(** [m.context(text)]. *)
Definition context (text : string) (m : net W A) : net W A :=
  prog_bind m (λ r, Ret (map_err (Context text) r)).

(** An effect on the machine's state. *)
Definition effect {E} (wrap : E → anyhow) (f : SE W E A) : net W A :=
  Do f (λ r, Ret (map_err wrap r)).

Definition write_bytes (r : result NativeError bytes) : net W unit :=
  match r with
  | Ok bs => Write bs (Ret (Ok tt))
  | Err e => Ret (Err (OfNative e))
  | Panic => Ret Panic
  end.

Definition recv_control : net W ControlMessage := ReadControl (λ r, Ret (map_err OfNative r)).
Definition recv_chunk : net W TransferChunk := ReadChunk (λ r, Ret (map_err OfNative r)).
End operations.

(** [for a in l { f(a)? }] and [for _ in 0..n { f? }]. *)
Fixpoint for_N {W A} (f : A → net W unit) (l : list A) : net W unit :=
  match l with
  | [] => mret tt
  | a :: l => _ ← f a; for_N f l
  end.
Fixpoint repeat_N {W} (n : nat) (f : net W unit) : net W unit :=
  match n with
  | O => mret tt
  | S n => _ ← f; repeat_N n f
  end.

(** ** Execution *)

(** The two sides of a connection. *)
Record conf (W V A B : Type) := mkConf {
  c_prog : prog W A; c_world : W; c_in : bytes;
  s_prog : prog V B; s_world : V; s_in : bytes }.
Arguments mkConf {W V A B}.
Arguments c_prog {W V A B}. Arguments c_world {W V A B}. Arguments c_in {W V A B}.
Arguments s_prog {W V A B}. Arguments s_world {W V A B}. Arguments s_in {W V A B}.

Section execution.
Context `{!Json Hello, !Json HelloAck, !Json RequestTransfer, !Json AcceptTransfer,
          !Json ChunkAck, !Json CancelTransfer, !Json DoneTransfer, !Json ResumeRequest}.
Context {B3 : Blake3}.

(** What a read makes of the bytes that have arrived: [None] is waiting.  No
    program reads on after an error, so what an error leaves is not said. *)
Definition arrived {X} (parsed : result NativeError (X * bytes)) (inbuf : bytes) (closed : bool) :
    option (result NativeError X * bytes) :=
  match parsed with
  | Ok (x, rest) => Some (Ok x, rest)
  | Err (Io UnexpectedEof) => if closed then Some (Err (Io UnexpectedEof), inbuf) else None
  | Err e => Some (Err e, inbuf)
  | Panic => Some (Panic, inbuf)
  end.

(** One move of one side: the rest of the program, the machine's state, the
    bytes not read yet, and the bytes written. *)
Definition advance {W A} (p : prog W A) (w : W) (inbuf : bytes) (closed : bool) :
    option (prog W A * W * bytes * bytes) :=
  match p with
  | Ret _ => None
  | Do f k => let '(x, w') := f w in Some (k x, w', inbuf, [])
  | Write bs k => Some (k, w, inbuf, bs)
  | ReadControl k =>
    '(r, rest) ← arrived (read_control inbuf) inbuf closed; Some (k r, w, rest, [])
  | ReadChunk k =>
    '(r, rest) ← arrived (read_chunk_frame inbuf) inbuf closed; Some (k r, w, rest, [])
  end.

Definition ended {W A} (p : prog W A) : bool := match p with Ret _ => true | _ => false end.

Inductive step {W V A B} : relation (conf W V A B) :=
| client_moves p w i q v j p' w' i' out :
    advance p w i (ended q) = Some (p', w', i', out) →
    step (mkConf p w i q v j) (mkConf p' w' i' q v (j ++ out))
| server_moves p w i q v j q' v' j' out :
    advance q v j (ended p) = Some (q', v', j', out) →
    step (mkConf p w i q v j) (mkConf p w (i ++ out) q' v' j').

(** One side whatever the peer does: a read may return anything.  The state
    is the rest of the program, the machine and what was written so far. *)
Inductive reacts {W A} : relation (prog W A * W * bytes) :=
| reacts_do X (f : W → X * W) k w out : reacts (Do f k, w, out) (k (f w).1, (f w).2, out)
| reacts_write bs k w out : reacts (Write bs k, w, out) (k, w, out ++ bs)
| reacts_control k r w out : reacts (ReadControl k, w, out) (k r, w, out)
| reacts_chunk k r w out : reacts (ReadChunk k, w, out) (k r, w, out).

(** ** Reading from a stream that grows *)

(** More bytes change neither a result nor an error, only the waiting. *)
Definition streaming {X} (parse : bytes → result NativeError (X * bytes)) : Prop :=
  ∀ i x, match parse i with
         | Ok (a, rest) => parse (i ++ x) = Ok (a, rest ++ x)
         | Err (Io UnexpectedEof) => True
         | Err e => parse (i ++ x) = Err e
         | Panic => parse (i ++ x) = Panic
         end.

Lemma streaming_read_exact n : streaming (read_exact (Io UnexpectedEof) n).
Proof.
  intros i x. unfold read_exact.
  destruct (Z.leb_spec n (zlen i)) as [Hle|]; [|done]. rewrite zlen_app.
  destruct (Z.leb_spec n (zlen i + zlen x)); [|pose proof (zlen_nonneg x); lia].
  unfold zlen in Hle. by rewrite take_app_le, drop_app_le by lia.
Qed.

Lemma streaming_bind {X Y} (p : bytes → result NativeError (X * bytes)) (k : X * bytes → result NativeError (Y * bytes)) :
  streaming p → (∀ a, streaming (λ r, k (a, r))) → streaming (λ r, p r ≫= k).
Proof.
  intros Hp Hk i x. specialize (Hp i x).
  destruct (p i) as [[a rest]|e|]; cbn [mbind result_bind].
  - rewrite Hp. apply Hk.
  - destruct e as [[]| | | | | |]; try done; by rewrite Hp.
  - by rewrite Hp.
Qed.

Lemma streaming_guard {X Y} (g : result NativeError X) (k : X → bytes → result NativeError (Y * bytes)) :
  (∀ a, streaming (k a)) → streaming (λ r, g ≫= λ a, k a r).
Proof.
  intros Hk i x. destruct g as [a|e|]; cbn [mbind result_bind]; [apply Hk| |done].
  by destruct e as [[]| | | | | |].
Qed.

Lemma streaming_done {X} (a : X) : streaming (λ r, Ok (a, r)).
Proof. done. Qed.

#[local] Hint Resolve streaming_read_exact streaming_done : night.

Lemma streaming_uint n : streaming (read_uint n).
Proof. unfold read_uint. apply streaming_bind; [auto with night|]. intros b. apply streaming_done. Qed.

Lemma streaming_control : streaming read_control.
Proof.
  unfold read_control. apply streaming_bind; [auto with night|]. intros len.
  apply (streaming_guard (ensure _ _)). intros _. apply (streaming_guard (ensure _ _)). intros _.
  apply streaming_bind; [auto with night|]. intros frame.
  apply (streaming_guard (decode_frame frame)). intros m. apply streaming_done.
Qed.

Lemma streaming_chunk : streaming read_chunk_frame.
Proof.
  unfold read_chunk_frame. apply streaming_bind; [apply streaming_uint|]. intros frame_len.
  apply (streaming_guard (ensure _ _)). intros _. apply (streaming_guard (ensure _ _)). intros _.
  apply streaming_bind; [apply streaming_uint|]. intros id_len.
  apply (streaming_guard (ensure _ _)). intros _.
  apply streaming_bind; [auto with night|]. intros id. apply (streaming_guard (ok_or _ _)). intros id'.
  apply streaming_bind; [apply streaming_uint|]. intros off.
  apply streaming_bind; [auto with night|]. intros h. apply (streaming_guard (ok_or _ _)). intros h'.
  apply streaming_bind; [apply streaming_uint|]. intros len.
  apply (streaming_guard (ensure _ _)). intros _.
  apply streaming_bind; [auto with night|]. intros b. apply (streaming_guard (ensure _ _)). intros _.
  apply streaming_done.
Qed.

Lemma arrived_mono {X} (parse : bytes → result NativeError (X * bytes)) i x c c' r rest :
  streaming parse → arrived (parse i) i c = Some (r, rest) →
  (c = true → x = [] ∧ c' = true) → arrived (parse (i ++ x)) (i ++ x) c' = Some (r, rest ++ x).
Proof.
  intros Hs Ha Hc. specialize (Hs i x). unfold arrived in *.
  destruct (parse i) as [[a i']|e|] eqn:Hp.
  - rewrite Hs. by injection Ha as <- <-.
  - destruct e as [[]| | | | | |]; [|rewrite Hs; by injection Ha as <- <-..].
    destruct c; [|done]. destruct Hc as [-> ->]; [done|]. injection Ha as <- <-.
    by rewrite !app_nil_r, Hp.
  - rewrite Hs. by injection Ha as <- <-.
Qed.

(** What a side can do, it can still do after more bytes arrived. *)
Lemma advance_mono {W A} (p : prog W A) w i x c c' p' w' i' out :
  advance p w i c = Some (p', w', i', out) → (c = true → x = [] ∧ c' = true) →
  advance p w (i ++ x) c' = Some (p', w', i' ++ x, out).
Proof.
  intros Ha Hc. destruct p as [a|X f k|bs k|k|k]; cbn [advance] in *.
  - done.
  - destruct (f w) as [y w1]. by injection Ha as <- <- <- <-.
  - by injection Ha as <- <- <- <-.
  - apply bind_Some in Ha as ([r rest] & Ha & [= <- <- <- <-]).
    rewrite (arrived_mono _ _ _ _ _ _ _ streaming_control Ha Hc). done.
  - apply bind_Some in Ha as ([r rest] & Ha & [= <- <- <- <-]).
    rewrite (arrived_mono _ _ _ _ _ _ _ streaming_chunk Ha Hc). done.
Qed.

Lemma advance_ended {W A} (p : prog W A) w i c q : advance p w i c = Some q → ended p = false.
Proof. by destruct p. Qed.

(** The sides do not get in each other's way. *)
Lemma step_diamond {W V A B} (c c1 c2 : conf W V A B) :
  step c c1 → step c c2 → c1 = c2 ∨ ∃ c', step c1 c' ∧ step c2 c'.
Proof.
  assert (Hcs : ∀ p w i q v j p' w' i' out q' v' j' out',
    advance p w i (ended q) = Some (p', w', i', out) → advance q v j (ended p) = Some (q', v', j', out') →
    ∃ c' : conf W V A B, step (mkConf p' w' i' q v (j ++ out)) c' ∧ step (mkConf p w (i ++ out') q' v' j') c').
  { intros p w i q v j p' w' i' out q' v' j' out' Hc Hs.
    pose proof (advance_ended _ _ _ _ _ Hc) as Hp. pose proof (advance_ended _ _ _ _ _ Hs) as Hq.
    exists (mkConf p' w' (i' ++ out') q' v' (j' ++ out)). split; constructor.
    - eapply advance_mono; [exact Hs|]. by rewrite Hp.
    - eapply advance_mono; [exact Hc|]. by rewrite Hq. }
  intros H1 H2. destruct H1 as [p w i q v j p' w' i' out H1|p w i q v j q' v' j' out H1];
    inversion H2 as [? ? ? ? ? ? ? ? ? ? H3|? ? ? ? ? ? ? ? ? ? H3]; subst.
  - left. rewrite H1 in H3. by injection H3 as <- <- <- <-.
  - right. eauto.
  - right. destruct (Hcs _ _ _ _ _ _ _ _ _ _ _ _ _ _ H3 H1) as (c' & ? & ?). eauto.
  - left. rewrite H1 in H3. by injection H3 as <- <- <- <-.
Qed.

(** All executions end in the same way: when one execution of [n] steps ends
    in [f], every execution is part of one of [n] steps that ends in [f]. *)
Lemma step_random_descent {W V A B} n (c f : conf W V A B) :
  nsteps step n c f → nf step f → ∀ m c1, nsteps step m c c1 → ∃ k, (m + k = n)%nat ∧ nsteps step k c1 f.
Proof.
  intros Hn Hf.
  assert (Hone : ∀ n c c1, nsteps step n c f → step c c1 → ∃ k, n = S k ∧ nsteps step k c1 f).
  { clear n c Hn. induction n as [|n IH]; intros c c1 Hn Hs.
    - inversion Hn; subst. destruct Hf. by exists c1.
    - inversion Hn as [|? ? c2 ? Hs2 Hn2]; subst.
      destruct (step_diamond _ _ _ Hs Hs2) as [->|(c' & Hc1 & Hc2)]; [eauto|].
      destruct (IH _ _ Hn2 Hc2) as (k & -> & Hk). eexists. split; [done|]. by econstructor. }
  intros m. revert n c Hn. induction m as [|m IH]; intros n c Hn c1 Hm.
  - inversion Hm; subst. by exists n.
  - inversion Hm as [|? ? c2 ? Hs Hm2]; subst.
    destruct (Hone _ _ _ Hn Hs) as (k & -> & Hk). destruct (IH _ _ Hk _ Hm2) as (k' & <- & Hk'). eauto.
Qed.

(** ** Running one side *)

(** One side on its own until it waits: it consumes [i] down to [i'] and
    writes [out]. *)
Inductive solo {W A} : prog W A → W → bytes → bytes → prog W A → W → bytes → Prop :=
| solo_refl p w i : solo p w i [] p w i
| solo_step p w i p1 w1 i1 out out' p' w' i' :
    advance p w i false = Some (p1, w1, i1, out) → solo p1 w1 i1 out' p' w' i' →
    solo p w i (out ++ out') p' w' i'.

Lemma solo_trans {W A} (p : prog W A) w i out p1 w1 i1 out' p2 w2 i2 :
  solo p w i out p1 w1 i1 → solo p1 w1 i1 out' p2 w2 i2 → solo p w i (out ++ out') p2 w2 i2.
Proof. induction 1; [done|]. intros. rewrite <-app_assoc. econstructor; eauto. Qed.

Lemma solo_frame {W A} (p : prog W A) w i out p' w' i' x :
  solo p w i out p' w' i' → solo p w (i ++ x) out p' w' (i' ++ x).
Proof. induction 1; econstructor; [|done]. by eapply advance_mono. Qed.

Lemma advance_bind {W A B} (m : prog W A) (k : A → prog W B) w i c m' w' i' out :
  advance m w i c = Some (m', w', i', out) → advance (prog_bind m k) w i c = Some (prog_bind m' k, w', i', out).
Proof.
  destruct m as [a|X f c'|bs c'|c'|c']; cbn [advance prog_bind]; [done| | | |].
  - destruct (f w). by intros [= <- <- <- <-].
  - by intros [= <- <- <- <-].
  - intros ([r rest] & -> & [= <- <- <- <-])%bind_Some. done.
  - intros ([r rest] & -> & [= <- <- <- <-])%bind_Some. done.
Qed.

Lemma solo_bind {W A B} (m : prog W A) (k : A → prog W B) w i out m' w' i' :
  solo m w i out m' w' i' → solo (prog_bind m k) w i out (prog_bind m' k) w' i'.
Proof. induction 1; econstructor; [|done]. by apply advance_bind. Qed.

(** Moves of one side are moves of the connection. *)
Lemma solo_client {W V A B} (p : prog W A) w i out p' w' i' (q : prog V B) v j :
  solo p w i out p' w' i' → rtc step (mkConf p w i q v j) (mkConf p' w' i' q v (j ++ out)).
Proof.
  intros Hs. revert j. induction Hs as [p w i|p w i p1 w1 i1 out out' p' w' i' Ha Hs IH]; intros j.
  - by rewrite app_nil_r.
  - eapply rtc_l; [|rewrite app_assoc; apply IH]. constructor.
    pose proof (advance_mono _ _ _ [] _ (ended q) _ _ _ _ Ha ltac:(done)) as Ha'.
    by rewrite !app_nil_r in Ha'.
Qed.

==

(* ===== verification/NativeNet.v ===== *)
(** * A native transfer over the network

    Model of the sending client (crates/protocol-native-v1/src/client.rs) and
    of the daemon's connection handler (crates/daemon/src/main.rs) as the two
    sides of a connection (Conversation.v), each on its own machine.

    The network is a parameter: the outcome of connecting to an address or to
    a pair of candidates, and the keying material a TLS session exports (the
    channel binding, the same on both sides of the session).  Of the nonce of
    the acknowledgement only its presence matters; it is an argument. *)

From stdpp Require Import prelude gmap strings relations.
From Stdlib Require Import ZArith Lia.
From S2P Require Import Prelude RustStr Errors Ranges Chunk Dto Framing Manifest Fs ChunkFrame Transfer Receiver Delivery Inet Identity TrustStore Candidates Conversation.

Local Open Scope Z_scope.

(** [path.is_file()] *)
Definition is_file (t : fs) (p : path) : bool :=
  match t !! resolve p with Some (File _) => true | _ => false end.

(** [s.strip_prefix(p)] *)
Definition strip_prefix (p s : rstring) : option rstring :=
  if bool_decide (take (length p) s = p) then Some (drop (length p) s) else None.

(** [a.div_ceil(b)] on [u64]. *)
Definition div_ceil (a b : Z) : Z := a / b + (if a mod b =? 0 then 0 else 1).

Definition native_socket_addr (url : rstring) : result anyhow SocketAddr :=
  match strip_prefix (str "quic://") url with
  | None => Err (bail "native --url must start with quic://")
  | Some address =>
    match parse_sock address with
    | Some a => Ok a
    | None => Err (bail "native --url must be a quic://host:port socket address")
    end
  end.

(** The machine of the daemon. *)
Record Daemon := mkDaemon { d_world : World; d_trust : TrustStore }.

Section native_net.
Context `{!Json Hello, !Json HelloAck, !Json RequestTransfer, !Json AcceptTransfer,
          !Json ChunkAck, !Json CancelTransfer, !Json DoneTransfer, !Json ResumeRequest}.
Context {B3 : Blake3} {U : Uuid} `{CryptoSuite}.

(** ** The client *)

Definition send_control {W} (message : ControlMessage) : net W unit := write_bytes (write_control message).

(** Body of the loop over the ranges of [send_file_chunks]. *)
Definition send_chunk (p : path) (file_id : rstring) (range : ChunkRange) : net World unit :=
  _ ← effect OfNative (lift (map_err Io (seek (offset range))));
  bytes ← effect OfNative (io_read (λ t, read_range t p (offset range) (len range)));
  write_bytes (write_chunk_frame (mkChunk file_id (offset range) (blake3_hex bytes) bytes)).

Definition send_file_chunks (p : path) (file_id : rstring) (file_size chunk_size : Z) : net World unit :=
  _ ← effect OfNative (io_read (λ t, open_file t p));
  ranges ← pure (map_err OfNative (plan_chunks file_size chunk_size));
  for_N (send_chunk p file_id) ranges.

=== Work to be completed ===
Every line above from the line with "(** [m.context(text)]. *)" to the line with "Definition recv_control : net", inclusive, must be returned exactly; no other line belongs in the reply.

=== Answer to this exercise ===
(** [m.context(text)]. *)
Definition context (text : string) (m : net W A) : net W A :=
  prog_bind m (λ r, Ret (map_err (Context text) r)).

(** An effect on the machine's state. *)
Definition effect {E} (wrap : E → anyhow) (f : SE W E A) : net W A :=
  Do f (λ r, Ret (map_err wrap r)).

Definition write_bytes (r : result NativeError bytes) : net W unit :=
  match r with
  | Ok bs => Write bs (Ret (Ok tt))
  | Err e => Ret (Err (OfNative e))
  | Panic => Ret Panic
  end.

Definition recv_control : net W ControlMessage := ReadControl (λ r, Ret (map_err OfNative r)).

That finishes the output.